Records from a dataset
--- --- ---

(** * A shallow embedding of the webdav file server

    The development follows the Go sources: [constants.go] (status codes and
    error values), the file-system layer ([FileSystem], [File], [Dir],
    [emptyFile]) and the two revisions of [server.go] that the repository
    carries.  Go strings are byte sequences and are modelled as lists of
    [ascii]; the helper [str] turns a literal into such a list. *)

From Stdlib Require Import Ascii String ZArith DecimalString.
From stdpp Require Import base tactics option list gmap strings.

Open Scope Z_scope.
Open Scope nat_scope.
#[local] Open Scope list_scope.

Abbreviation gostring := (list ascii).

Definition str (s : string) : gostring := list_ascii_of_string s.

(** ** Package [strings] *)

Module strings.

(** [strings.HasPrefix]. *)
Fixpoint HasPrefix (s prefix : gostring) : bool :=
  match prefix, s with
  | [], _ => true
  | _ :: _, [] => false
  | c :: prefix', d :: s' => bool_decide (c = d) && HasPrefix s' prefix'
  end.

(** [strings.TrimPrefix]: [s] without the leading [prefix], or [s] itself
    when it does not start with [prefix]. *)
Definition TrimPrefix (s prefix : gostring) : gostring :=
  if HasPrefix s prefix then drop (length prefix) s else s.

Definition inCutset (cutset : gostring) (c : ascii) : bool :=
  bool_decide (c ∈ cutset).

Fixpoint TrimLeft (s cutset : gostring) : gostring :=
  match s with
  | [] => []
  | c :: s' => if inCutset cutset c then TrimLeft s' cutset else s
  end.

Definition TrimRight (s cutset : gostring) : gostring :=
  rev (TrimLeft (rev s) cutset).

(** [strings.Trim]: all leading and trailing bytes of [cutset] removed. *)
Definition Trim (s cutset : gostring) : gostring :=
  TrimLeft (TrimRight s cutset) cutset.

(** [strings.IndexRune] for a one-byte rune: index of the first occurrence,
    or [-1]. *)
Fixpoint IndexRune (s : gostring) (r : ascii) : Z :=
  match s with
  | [] => (-1)%Z
  | c :: s' =>
      if bool_decide (c = r) then 0%Z
      else let i := IndexRune s' r in
           if (i <? 0)%Z then (-1)%Z else (i + 1)%Z
  end.

(** [strings.Contains]. *)
Fixpoint Contains (s substr : gostring) : bool :=
  HasPrefix s substr ||
  match s with
  | [] => false
  | _ :: s' => Contains s' substr
  end.

(** [strings.Join]. *)
Fixpoint Join (elems : list gostring) (sep : gostring) : gostring :=
  match elems with
  | [] => []
  | [e] => e
  | e :: rest => e ++ sep ++ Join rest sep
  end.

(** [strings.LastIndex] for a one-byte separator, as the length of the
    prefix that ends with its last occurrence ([0] when there is none). *)
Fixpoint afterLast (s : gostring) (c : ascii) : nat :=
  match s with
  | [] => 0
  | d :: s' =>
      match afterLast s' c with
      | 0 => if bool_decide (d = c) then 1 else 0
      | S n => S (S n)
      end
  end.

End strings.

(** ** The lexical cleaning loop shared by [path.Clean] and [filepath.Clean]

    Both functions run the same loop; they differ in the separator.  The
    [lazybuf] of the Go code is represented by the bytes written so far
    ([out], of length [out.w]); [path] is the unread input [path[r:]]. *)

Section CleanLoop.
Variable sep : ascii.
Variable rooted : bool.

Definition isSep (c : ascii) : bool := bool_decide (c = sep).
Definition isDot (c : ascii) : bool := bool_decide (c = "."%char).

(** [r+k == n || path[r+k] == sep], on the input that starts at [r+k]. *)
Definition endOrSep (p : gostring) : bool :=
  match p with
  | [] => true
  | c :: _ => isSep c
  end.

(** The bytes of the element that starts the input, and what follows it. *)
Fixpoint elemBytes (p : gostring) : gostring :=
  match p with
  | [] => []
  | c :: p' => if isSep c then [] else c :: elemBytes p'
  end.

Fixpoint afterElem (p : gostring) : gostring :=
  match p with
  | [] => []
  | c :: p' => if isSep c then p else afterElem p'
  end.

--- --- ---

> **Instructions for the task**
Taking the entries above, print exactly the lines starting at the line with "Fixpoint Contains (s" and ending at the line with "[lazybuf] of the", both included.

> **Result**
Fixpoint Contains (s substr : gostring) : bool :=
  HasPrefix s substr ||
  match s with
  | [] => false
  | _ :: s' => Contains s' substr
  end.

(** [strings.Join]. *)
Fixpoint Join (elems : list gostring) (sep : gostring) : gostring :=
  match elems with
  | [] => []
  | [e] => e
  | e :: rest => e ++ sep ++ Join rest sep
  end.

(** [strings.LastIndex] for a one-byte separator, as the length of the
    prefix that ends with its last occurrence ([0] when there is none). *)
Fixpoint afterLast (s : gostring) (c : ascii) : nat :=
  match s with
  | [] => 0
  | d :: s' =>
      match afterLast s' c with
      | 0 => if bool_decide (d = c) then 1 else 0
      | S n => S (S n)
      end
  end.

End strings.

(** ** The lexical cleaning loop shared by [path.Clean] and [filepath.Clean]

    Both functions run the same loop; they differ in the separator.  The
    [lazybuf] of the Go code is represented by the bytes written so far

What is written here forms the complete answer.